Une notice d’information est désormais obligatoire pour les prestations funéraires
La transparence dans le secteur funéraire évolue avec le décret n° 2026-770 et l’arrêté du 13 août 2026, qui instaurent une notice d’information standardisée destinée à mieux renseigner les familles avant tout engagement. Identique pour tous les opérateurs et dépourvu de publicité, de marque ou de logo, ce document doit être visible depuis l’extérieur des agences et facilement accessible sur leur site internet. Il distingue clairement les prestations obligatoires, celles qui le deviennent uniquement dans certaines situations et les services facultatifs, une règle qui concerne notamment les pompes funèbres à Lyon comme l’ensemble des professionnels du secteur.
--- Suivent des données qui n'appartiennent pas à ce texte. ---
Lemma acted_trans es c c1 c2 line :
  pending (reader c) = line +:+ pending (reader c1) →
  acted es c c1 → acted es c1 c2 → acted es c c2.
Proof.
  intros Hp (s1 & Ht1 & Hr1 & Hf1) (s2 & Ht2 & Hr2 & Hf2). exists (s1 ++ s2). split_and!.
  - rewrite length_app. lia.
  - rewrite Hr2, Hr1, Ht1, <-run_events_app. f_equal. clear. revert c.
    intros c. generalize (turns c). induction s1 as [|r s1 IH]; intros n; simpl.
    + by rewrite Nat.add_0_r.
    + rewrite <-!app_assoc, <-IH. by rewrite Nat.add_succ_r.
  - apply Forall_app. split; [done|]. rewrite Hp. eapply Forall_impl; [exact Hf2|].
    apply asked_in_later.
Qed.

Lemma loop_turn_acted others es c p c' :
  (∀ n d, others n d = run_events (es n) d) → loop_turn others c = (p, c') →
  acted es c c' ∧ ∃ line, pending (reader c) = line +:+ pending (reader c').
Proof.
  intros Hes. unfold loop_turn.
  destruct (read_capped_line _ (reader c)) as [[[n line]|o] r] eqn:E; cycle 1.
  { pose proof (read_capped_line_rest _ _ _ _ E) as [pre Hpre].
    destruct o as [[| |w]|];
      [|intros [= <- <-]; by split; [apply acted_nothing|exists pre]..].
    case_match eqn:Ew; [|intros [= <- <-]; by split; [apply acted_nothing|exists pre]].
    intros [= <- <-]. pose proof (write_line_reader _ _ _ Ew) as Hr.
    apply write_line_daemon in Ew as (Hd & Ht & _).
    split; [by apply acted_nothing|exists pre; by rewrite Hr]. }
  apply read_capped_line_split in E.
  case_match; [intros [= <- <-]; split; [by apply acted_nothing|by exists line]|].
  case_match; [intros [= <- <-]; split; [by apply acted_nothing|by exists line]|].
  destruct (serve_line others line (set_reader r c)) as [out c1] eqn:Es.
  pose proof (serve_line_reader _ _ _ _ _ Es) as Hr1.
  destruct (serve_line_turn _ _ _ _ _ _ Hes Es) as (req & Ht & Hd & Hask).
  assert (∀ c', acted es c1 c' → acted es c c') as Hc1.
  { intros c2. apply (acted_turn es line c c1 req); [by rewrite Hr1|done..]. }
  case_match eqn:Ew; intros [= <- <-]; (split; [apply Hc1|exists line]).
  - by eapply acted_write.
  - by rewrite (write_line_reader _ _ _ Ew), Hr1.
  - by apply acted_nothing.
  - by rewrite Hr1.
Qed.
(* ===== verification/Serve.v ===== *)
(** * Serving the control socket (crates/cluster-daemon/src/server.rs)

    [bind_hardened] and [harden] over a process's umask and the modes of the file system, and
    [serve]: the accept loop with one thread a connection over the shared daemon, as a
    transition system whose schedules interleave the threads' turns. *)

From S2P Require Import Prelude RustStr Session Transport DeviceWire Daemon Ipc DaemonInv.
From S2P Require Import DaemonSafety Server.
Local Open Scope N_scope.

(** ** Names *)

(** [endpoint_name] on Windows: the base name with every other character a dash, one dash a
    character, so the continuation bytes of UTF-8 are dropped. *)
Fixpoint endpoint_slug (base : string) : string :=
  match base with
  | "" => ""
  | String c s =>
      if slug_char c then String c (endpoint_slug s)
      else if utf8_tail c then endpoint_slug s
      else String "-" (endpoint_slug s)
  end.

Lemma endpoint_slug_char base : str_all slug_char (endpoint_slug base) = true.
Proof.
  induction base as [|c base IH]; [done|]. simpl.
  destruct (slug_char c) eqn:E; simpl; [by rewrite E|]. by destruct (utf8_tail c).
Qed.

Lemma endpoint_slug_id base : str_all slug_char base = true → endpoint_slug base = base.
Proof.
  induction base as [|c base IH]; [done|]. simpl. intros [-> Hb]%andb_true_iff.
  by rewrite IH.
Qed.

(** A pipe's name is over the slug's alphabet whatever the socket path, and a name that
    already is stays itself, so both ends may apply the rule. *)
Theorem endpoint_slug_spec (base : string) :
  str_all slug_char (endpoint_slug base) = true
  ∧ endpoint_slug (endpoint_slug base) = endpoint_slug base.
Proof. pose proof (endpoint_slug_char base). split; [done|by apply endpoint_slug_id]. Qed.

(** ** The peer *)

(** [peer_uid_matches] on Windows, where a pipe gives no credentials. *)
Definition peer_uid_matches_windows : bool := true.

(** [peer_uid_matches] on Unix: what the credentials call returned, and the peer's user. *)
Definition peer_uid_matches (cred : Z * N) (euid : N) : bool :=
  peer_uid_decision cred.1 cred.2 euid.

(** ** Binding *)

(** What the socket calls read and change: the umask, and the mode of each path. *)
Record Os := mkOs {
  umask : N;
  modes : gmap string N;
}.

Definition set_umask (m : N) (os : Os) : Os := mkOs m (modes os).
Definition set_mode (path : string) (m : N) (os : Os) : Os :=
  mkOs (umask os) (<[path := m]> (modes os)).

(** The calls into the socket library and the file system that can fail: a path as a socket
    name or a base name as a pipe's, [ListenerOptions::create_sync] on a name, and [chmod] on
    a path that exists. *)
Class LocalSocket := {
  to_fs_name : string → result string string;
  to_ns_name : string → result string string;
  create_sync : string → Os → result unit string * Os;
  chmod_refused : string → option string;
}.

(** [bind(2)]: a socket file is new, and has the mode [0777 & !umask]. *)
Class LocalSocketLaws `{!LocalSocket} : Prop := {
  create_sync_umask name os : umask (create_sync name os).2 = umask os;
  create_sync_modes name os p m :
    modes (create_sync name os).2 !! p = Some m →
    modes os !! p = Some m ∨ m = N.ldiff 511 (umask os);
}.

Section bind.
  Context `{!LocalSocket}.

(** [endpoint_name]: a path as it is on Unix, its slugged base name on Windows. [file_name] is
    the path's, where it has one and it is UTF-8. *)
Definition endpoint_name_unix (path : string) : result string string := to_fs_name path.

Definition endpoint_name_windows (file_name : option string) : result string string :=
  to_ns_name (endpoint_slug (default "citrate.sock" file_name)).

(** [bind_hardened] on Windows: the pipe has no entry in the file system to protect. *)
Definition bind_hardened_windows (path file_name : option string) (os : Os)
    : result unit string * Os :=
  match path with
  | None => (Err "socket path is not valid UTF-8", os)
  | Some _ =>
      match endpoint_name_windows file_name with
      | Err e => (Err e, os)
      | Ok name => create_sync name os
      end
  end.

(** [harden]: [metadata], then [chmod 0600]. *)
Definition harden (path : string) (os : Os) : result unit string * Os :=
  match modes os !! path with
  | None => (Err "No such file or directory (os error 2)", os)
  | Some _ =>
      match chmod_refused path with
      | Some e => (Err e, os)
      | None => (Ok tt, set_mode path 384 os)
      end
  end.

(** [bind_hardened] on Unix, with the states the process goes through. [path] is the socket
    path where it is UTF-8. *)
Definition bind_hardened (path parent : option string)
    (metadata : string → result (N * N) string) (euid : N) (os : Os)
    : result unit string * list Os :=
  match path with
  | None => (Err "socket path is not valid UTF-8", [os])
  | Some sock =>
      match check_socket_dir_for parent metadata euid with
      | Err e => (Err e, [os])
      | Ok _ =>
          match endpoint_name_unix sock with
          | Err e => (Err e, [os])
          | Ok name =>
              let old := umask os in
              let os1 := set_umask 127 os in
              let '(res, os2) := create_sync name os1 in
              let os3 := set_umask old os2 in
              match res with
              | Err e => (Err e, [os; os1; os2; os3])
              | Ok _ =>
                  let '(res, os4) := harden sock os3 in
                  (res, [os; os1; os2; os3; os4])
              end
          end
      end
  end.

(** [remove_file] of a stale socket, its error ignored; [removable] is whether it can be. *)
Definition remove_stale (path : option string) (removable : bool) (os : Os) : Os :=
  match path with
  | Some sock => if removable then mkOs (umask os) (delete sock (modes os)) else os
  | None => os
  end.

(** What [serve] does before it accepts. *)
Definition serve_bind (removable : bool) (path parent : option string)
    (metadata : string → result (N * N) string) (euid : N) (os : Os)
    : result unit string * list Os :=
  let os1 := remove_stale path removable os in
  let '(res, visited) := bind_hardened path parent metadata euid os1 in
  (res, os :: visited).

(** *** The socket is never open to others *)

(** Where the process is, against where it started: what it adds is for its own user only. *)
Definition closed_to_others (os0 os : Os) : Prop :=
  ∀ p m, modes os !! p = Some m → modes os0 !! p = Some m ∨ N.land m 63 = 0.

Lemma closed_refl os : closed_to_others os os.
Proof. by left. Qed.
#[local] Hint Resolve closed_refl : core.

Lemma closed_umask os0 os m : closed_to_others os0 os → closed_to_others os0 (set_umask m os).
Proof. done. Qed.

Lemma closed_mode os0 os p m :
  closed_to_others os0 os → N.land m 63 = 0 → closed_to_others os0 (set_mode p m os).
Proof.
  intros Hos Hm q m'. unfold set_mode. cbn [modes].
  destruct (decide (p = q)) as [<-|Hne]; [rewrite lookup_insert_eq; intros [= <-]; by right|].
  rewrite lookup_insert_ne by done. apply Hos.
Qed.

Lemma closed_create `{!LocalSocketLaws} os0 os name :
  closed_to_others os0 os → umask os = 127 → closed_to_others os0 (create_sync name os).2.
Proof.
  intros Hos Hu p m [Hm| ->]%create_sync_modes; [by apply Hos|right]. by rewrite Hu.
Qed.

Lemma closed_stale path removable os : closed_to_others os (remove_stale path removable os).
Proof.
  intros p m. unfold remove_stale. destruct path as [sock|]; [|by left].
  destruct removable; [|by left]. cbn [modes]. rewrite lookup_delete_Some. intros [_ Hm].
  by left.
Qed.

Lemma harden_spec path os res os' :
  harden path os = (res, os') →
  umask os' = umask os ∧ (∀ os0, closed_to_others os0 os → closed_to_others os0 os')
  ∧ (res = Ok tt → modes os' !! path = Some 384).
Proof.
  unfold harden. intros Hh. repeat case_match; simplify_eq; split_and!; try done.
  - intros os0 Hos. by apply closed_mode.
  - intros _. unfold set_mode. cbn [modes]. by rewrite lookup_insert_eq.
Qed.

Lemma closed_all os0 l : (∀ os, os ∈ l → closed_to_others os0 os) → Forall (closed_to_others os0) l.
Proof. by rewrite Forall_forall. Qed.

(** C20: The control socket is never open to another user, not for a moment: in every state the
    process goes through while it binds, each file that it added has no permission bit for
    the group or for others; whatever the outcome, the umask is restored; and binding
    succeeds only in a directory that passes the check, with the socket at mode 0600. *)
Theorem bind_never_exposes `{!LocalSocketLaws} (removable : bool)
    (path parent : option string) (metadata : string → result (N * N) string) (euid : N)
    (os : Os) res visited :
  serve_bind removable path parent metadata euid os = (res, visited) →
  Forall (closed_to_others os) visited
  ∧ umask (default os (last visited)) = umask os
  ∧ (res = Ok tt → check_socket_dir_for parent metadata euid = Ok tt
       ∧ ∃ sock, path = Some sock ∧ modes (default os (last visited)) !! sock = Some 384).
Proof.
  unfold serve_bind. set (os1 := remove_stale path removable os).
  assert (closed_to_others os os1) as Hos1 by apply closed_stale.
  assert (umask os1 = umask os) as Hu1 by (subst os1; by destruct path, removable).
  clearbody os1. unfold bind_hardened.
  destruct path as [sock|]; [|intros [= <- <-]; by split_and!; [apply closed_all; set_solver|..]].
  destruct (check_socket_dir_for _ _ _) as [[]|e];
    [|intros [= <- <-]; by split_and!; [apply closed_all; set_solver|..]].
  destruct (endpoint_name_unix sock) as [name|e];
    [|intros [= <- <-]; by split_and!; [apply closed_all; set_solver|..]].
  destruct (create_sync name _) as [r os2] eqn:E.
  assert (closed_to_others os os2) as Hos2.
  { replace os2 with (create_sync name (set_umask 127 os1)).2 by by rewrite E.
    by apply closed_create. }
  destruct r as [[]|e]; [|intros [= <- <-]; split_and!; [apply closed_all; set_solver|done..]].
  destruct (harden sock _) as [r os4] eqn:Eh. apply harden_spec in Eh as (Hu & Hc & Hm).
  intros [= <- <-]. split_and!.
  - assert (closed_to_others os os4) by by apply Hc. apply closed_all. set_solver.
  - simpl. by rewrite Hu.
  - intros Hr. split; [done|]. exists sock. split; [done|]. by apply Hm.
Qed.

End bind.

(** ** The threads *)

Section serve.
  Context {T : Type} `{!MeshTransport T, !Crypto, !StrDebug, !Serde}.
  Context (euid : N) (bearer : string).
  Implicit Types d : ClusterDaemon.t T.

Inductive Phase :=
| Handshaking
| Serving
| Ended (e : ended).

(** A connection's thread: the peer's credentials as the system call gives them (its return
    code and the user), what is left to read, what was written, how many more writes the
    peer takes, how many requests were served. *)
Record Client := mkClient {
  peer : Z * N;
  stream : Reader;
  out : list string;
  budget : option nat;
  served : nat;
  phase : Phase;
}.

(** The shared daemon and the threads, oldest first. *)
Record Server := mkServer {
  shared : ClusterDaemon.t T;
  clients : list Client;
}.

Definition conn_of d (c : Client) : Conn T := mkConn (stream c) (out c) (budget c) d (served c).

Definition after_turn (c : Client) (r : progress * Conn T) : ClusterDaemon.t T * Client :=
  let '(p, k) := r in
  (daemon k, mkClient (peer c) (reader k) (written k) (writes_left k) (turns k)
     (match p with Continue => Serving | Stop e => Ended e end)).

(** One turn of a thread: its handshake, or one line of its request loop. *)
Definition client_turn d (c : Client) : option (ClusterDaemon.t T * Client) :=
  match phase c with
  | Handshaking =>
      Some (after_turn c (handshake (peer_uid_matches (peer c) euid) bearer
                            (conn_of d c)))
  | Serving => Some (after_turn c (loop_turn (λ _ d, d) (conn_of d c)))
  | Ended _ => None
  end.

(** A schedule: connections accepted, turns taken, and what happens to the daemon from
    elsewhere (the network of a group, the factory's answers). *)
Inductive serve_label :=
| Accept (peer : Z * N) (stream : Reader) (budget : option nat)
| Turn (i : nat)
| Network (group : string) (f : T → T)
| Factory (mk : string → result T string).

Definition serve_step (l : serve_label) (st : Server) : option Server :=
  match l with
  | Accept p r b =>
      Some (mkServer (shared st) (clients st ++ [mkClient p r [] b 0 Handshaking]))
  | Turn i =>
      c ← clients st !! i;
      '(d, c) ← client_turn (shared st) c;
      Some (mkServer d (<[i := c]> (clients st)))
  | Network g f => Some (mkServer (run_event (EvNetwork g f) (shared st)) (clients st))
  | Factory mk => Some (mkServer (run_event (EvFactory mk) (shared st)) (clients st))
  end.

Definition serve_run (ls : list serve_label) (st : Server) : Server :=
  fold_left (λ st l, default st (serve_step l st)) ls st.

Definition serve_start d : Server := mkServer d [].

(** *** Theorems over every schedule *)

Implicit Types (st : Server) (c : Client) (ls : list serve_label).

(** What a step does to the shared daemon, as events of the daemon. *)
Definition step_events (l : serve_label) st : list (event T) :=
  match l with
  | Accept _ _ _ => []
  | Turn i =>
      match clients st !! i with
      | Some c => match phase c with Serving => opt_event (turn_request (stream c)) | _ => [] end
      | None => []
      end
  | Network g f => [EvNetwork g f]
  | Factory mk => [EvFactory mk]
  end.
La notice rappelle également plusieurs droits essentiels, parmi lesquels la gratuité des devis, la possibilité de vérifier gratuitement l’existence d’un contrat d’obsèques et le recours à un médiateur en cas de litige. Ces nouvelles dispositions permettent ainsi aux familles de mieux comprendre les prestations proposées et les dépenses associées avant de prendre une décision.
La durée des arrêts maladie est maintenant encadrée
Les règles relatives aux arrêts de travail évoluent également en 2026 afin de mieux encadrer leur prescription. Une première prescription peut être limitée à 1 mois, tandis qu’une prolongation peut atteindre 2 mois, sauf situation médicale justifiant une durée différente. Ces mesures interviennent dans un contexte où les indemnités journalières représentent plusieurs milliards d’euros de dépenses chaque année pour l’Assurance Maladie. Pour un salarié arrêté pendant 31 jours, la durée d’absence représente déjà plus de 4 semaines consécutives, tandis qu’un arrêt de 62 jours correspond à environ 2 mois. L’objectif recherché est de favoriser une réévaluation régulière de l’état de santé du patient tout en maintenant la possibilité pour le médecin d’adapter la durée lorsque la pathologie ou la situation médicale le nécessite.